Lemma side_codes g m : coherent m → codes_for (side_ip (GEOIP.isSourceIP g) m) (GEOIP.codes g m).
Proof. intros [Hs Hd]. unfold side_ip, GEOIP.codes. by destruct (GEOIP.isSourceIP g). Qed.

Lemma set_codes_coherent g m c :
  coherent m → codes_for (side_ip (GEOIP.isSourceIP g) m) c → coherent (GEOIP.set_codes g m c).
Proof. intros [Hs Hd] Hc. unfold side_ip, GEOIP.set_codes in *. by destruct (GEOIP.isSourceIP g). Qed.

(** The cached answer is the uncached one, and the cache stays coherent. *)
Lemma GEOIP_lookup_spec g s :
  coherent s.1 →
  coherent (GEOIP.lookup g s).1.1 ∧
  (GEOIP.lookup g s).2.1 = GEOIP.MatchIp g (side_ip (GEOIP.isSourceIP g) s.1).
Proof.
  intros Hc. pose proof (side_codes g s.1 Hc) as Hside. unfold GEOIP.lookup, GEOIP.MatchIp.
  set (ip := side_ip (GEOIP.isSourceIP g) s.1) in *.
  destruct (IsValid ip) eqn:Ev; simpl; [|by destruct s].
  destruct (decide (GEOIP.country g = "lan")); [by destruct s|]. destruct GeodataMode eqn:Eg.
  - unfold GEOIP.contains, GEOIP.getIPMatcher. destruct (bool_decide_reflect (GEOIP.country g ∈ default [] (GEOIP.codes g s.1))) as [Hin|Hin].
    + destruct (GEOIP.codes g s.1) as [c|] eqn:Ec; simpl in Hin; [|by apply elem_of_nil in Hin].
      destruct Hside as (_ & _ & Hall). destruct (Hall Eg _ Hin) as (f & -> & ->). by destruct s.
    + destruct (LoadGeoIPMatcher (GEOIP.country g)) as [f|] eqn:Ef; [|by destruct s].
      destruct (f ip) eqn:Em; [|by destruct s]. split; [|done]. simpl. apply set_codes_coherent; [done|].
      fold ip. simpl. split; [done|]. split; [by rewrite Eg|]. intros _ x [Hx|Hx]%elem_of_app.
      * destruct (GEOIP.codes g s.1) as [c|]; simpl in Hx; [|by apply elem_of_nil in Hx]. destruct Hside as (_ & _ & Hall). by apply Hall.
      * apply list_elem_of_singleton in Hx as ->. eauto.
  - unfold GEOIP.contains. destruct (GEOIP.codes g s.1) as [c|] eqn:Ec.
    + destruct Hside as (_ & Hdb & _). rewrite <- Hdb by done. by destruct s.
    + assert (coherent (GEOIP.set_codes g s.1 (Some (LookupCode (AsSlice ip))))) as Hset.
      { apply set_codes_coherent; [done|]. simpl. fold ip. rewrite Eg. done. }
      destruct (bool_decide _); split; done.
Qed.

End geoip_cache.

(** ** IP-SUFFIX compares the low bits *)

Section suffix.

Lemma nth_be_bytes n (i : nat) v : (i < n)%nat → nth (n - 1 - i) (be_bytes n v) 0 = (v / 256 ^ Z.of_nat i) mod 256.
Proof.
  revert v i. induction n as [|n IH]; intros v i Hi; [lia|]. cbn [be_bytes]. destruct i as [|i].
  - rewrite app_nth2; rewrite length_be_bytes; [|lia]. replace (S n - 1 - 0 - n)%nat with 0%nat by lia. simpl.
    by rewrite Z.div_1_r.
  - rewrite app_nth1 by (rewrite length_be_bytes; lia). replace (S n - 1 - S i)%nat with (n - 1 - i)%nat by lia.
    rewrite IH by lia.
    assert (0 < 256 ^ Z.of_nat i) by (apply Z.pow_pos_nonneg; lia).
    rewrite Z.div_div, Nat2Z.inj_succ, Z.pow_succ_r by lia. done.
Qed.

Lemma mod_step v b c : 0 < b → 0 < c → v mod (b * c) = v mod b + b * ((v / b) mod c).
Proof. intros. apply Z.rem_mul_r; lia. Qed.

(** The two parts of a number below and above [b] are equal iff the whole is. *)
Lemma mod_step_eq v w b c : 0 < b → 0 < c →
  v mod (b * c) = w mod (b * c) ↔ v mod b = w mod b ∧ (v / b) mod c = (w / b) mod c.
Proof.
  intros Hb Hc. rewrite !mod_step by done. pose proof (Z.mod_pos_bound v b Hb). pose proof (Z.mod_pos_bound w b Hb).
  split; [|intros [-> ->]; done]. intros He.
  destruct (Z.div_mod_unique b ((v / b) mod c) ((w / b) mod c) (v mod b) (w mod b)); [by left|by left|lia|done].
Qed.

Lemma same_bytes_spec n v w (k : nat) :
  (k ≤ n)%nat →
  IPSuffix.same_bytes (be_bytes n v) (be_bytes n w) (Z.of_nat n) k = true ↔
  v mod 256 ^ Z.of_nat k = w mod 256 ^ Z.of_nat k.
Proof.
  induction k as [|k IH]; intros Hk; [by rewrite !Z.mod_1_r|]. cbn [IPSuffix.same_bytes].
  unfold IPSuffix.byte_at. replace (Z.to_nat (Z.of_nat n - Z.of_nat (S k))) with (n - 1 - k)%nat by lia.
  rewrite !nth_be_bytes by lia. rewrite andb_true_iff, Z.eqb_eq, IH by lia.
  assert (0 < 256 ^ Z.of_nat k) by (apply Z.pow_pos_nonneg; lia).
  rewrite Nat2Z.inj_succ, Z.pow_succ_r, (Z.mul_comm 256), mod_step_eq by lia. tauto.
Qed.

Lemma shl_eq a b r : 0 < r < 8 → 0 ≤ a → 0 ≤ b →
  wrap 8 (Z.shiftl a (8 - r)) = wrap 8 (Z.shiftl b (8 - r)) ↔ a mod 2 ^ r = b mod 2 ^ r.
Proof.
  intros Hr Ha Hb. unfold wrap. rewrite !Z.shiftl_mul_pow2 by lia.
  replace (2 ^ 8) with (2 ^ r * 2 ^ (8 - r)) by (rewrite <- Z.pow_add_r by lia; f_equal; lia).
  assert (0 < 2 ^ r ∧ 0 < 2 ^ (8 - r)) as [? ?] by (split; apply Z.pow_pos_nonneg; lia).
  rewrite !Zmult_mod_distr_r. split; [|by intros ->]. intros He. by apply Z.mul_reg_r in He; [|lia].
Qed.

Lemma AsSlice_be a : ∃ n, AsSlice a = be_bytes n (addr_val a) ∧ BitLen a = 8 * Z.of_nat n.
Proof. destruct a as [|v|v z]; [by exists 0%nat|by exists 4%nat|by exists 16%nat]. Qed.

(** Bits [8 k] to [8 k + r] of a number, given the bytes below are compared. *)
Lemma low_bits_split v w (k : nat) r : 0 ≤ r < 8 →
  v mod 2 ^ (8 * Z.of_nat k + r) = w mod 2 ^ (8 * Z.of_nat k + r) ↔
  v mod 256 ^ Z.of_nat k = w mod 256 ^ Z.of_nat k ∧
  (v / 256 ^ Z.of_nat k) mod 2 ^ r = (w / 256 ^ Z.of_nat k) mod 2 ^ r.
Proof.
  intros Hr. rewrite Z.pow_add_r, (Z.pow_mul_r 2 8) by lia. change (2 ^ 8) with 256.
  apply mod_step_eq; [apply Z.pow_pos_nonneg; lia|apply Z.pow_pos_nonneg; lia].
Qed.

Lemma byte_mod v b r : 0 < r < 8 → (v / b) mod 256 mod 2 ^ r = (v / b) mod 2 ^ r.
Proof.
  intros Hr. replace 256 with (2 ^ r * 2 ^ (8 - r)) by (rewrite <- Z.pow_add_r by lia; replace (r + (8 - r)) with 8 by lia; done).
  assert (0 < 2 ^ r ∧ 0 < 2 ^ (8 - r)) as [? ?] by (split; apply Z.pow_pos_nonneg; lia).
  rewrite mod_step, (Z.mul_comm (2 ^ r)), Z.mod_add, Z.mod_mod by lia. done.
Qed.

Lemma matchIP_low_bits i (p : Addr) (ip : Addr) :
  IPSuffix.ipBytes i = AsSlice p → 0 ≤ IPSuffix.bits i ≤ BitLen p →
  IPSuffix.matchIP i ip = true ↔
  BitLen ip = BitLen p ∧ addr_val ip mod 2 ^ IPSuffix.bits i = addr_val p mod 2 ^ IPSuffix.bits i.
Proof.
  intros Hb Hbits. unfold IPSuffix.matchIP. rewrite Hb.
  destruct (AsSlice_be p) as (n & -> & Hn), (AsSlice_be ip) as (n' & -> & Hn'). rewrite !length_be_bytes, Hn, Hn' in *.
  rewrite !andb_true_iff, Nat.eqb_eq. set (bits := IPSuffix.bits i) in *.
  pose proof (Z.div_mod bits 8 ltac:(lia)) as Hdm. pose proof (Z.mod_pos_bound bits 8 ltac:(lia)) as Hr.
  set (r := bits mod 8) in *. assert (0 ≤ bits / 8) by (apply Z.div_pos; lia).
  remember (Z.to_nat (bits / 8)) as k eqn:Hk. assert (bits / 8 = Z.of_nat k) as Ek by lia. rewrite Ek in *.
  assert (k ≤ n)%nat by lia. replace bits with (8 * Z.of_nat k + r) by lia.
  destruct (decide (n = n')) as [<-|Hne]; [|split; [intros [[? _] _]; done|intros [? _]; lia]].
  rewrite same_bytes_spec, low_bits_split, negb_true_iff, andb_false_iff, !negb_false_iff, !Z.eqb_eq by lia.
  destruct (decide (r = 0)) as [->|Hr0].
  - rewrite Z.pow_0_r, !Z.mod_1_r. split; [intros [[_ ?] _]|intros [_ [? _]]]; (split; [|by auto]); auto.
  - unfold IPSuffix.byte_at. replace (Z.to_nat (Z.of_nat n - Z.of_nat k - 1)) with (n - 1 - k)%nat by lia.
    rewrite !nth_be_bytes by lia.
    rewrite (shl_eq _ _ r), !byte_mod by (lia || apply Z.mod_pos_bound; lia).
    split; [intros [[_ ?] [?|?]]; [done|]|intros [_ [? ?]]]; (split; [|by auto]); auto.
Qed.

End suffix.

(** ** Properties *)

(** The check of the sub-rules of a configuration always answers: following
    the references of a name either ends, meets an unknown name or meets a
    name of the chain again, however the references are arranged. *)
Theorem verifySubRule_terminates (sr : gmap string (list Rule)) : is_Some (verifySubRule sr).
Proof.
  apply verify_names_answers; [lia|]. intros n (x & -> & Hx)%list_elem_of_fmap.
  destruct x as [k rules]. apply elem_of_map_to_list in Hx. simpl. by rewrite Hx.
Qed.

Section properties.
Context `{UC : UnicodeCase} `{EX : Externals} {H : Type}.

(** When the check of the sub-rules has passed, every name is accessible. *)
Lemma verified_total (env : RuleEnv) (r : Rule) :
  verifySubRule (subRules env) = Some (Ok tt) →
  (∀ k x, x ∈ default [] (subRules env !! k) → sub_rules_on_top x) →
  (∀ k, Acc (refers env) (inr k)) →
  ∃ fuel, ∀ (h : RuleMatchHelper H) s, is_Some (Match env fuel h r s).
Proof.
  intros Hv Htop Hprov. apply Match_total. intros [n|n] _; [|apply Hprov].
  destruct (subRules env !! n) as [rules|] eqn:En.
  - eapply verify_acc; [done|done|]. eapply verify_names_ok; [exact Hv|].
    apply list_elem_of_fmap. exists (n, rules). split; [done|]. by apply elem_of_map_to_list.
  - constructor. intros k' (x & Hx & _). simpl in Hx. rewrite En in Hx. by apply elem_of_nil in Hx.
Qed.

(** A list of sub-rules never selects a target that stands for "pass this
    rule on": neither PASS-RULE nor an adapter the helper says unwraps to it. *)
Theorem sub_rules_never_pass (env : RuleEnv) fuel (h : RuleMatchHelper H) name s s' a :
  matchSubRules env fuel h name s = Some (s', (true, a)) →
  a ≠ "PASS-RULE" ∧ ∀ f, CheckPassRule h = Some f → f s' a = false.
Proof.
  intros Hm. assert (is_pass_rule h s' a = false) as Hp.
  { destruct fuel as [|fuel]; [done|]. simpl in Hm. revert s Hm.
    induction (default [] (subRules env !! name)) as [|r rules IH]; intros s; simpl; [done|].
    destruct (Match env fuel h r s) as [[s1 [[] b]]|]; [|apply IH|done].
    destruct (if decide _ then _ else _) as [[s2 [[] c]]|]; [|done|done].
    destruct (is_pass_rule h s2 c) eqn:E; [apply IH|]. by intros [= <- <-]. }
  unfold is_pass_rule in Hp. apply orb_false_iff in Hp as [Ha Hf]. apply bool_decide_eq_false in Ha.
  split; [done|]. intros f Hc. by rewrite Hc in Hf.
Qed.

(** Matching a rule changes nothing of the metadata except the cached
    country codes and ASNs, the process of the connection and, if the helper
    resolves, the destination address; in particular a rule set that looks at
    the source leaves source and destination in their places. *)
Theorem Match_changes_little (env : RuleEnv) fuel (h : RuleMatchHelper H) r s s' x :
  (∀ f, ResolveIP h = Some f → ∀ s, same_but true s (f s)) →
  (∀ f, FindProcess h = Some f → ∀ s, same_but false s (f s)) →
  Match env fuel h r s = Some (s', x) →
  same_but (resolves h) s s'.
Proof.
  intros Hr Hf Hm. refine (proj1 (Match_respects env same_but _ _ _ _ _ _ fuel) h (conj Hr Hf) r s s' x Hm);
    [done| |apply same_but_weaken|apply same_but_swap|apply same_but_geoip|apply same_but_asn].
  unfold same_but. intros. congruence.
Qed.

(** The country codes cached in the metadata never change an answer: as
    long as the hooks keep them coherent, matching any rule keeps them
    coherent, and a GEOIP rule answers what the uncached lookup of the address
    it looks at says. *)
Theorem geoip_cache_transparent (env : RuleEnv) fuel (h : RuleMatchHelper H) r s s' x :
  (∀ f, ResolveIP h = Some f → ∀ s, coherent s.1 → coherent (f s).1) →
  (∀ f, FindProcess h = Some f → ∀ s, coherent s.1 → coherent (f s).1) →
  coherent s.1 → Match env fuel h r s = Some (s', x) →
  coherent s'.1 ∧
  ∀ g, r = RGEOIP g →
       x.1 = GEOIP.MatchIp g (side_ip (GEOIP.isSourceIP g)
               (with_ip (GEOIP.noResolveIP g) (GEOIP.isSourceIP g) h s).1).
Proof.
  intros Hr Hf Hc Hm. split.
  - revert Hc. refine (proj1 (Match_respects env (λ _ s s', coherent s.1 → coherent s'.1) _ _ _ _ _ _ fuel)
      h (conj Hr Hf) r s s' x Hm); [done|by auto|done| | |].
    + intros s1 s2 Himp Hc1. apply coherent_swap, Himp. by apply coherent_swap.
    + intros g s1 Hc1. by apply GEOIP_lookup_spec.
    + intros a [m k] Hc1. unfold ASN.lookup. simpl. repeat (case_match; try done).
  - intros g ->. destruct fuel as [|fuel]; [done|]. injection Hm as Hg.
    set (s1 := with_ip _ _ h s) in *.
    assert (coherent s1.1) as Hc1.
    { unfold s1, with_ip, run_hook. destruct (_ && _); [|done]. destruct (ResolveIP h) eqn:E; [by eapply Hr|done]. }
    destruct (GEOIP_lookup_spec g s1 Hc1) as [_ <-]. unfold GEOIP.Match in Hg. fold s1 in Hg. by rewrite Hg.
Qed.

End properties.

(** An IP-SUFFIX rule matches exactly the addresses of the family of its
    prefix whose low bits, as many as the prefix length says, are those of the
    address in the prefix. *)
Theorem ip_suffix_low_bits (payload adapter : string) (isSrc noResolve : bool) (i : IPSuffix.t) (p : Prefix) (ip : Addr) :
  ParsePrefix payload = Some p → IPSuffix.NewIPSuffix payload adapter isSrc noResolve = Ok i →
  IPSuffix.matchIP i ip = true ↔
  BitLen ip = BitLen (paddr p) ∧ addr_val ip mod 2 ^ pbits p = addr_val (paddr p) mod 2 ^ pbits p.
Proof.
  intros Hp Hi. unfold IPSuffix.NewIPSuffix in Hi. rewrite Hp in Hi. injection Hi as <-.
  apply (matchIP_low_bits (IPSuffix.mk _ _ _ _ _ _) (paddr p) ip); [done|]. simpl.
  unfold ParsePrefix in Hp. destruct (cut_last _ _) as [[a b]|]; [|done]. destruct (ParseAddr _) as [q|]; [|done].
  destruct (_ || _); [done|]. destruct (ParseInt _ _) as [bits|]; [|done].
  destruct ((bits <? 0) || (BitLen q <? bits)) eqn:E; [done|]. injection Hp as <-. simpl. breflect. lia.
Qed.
━━━━━━━━━━━━━━━━━━━━
#### WORK INSTRUCTION:
Once you find the line with "Lemma set_codes_coherent g" in the entries above, output it and each line after it up to and including the line with "destruct (decide (GEOIP.country", and nothing else.

#### SOLUTION FOR THIS TASK:
Lemma set_codes_coherent g m c :
  coherent m → codes_for (side_ip (GEOIP.isSourceIP g) m) c → coherent (GEOIP.set_codes g m c).
Proof. intros [Hs Hd] Hc. unfold side_ip, GEOIP.set_codes in *. by destruct (GEOIP.isSourceIP g). Qed.

(** The cached answer is the uncached one, and the cache stays coherent. *)
Lemma GEOIP_lookup_spec g s :
  coherent s.1 →
  coherent (GEOIP.lookup g s).1.1 ∧
  (GEOIP.lookup g s).2.1 = GEOIP.MatchIp g (side_ip (GEOIP.isSourceIP g) s.1).
Proof.
  intros Hc. pose proof (side_codes g s.1 Hc) as Hside. unfold GEOIP.lookup, GEOIP.MatchIp.
  set (ip := side_ip (GEOIP.isSourceIP g) s.1) in *.
  destruct (IsValid ip) eqn:Ev; simpl; [|by destruct s].
  destruct (decide (GEOIP.country g = "lan")); [by destruct s|]. destruct GeodataMode eqn:Eg.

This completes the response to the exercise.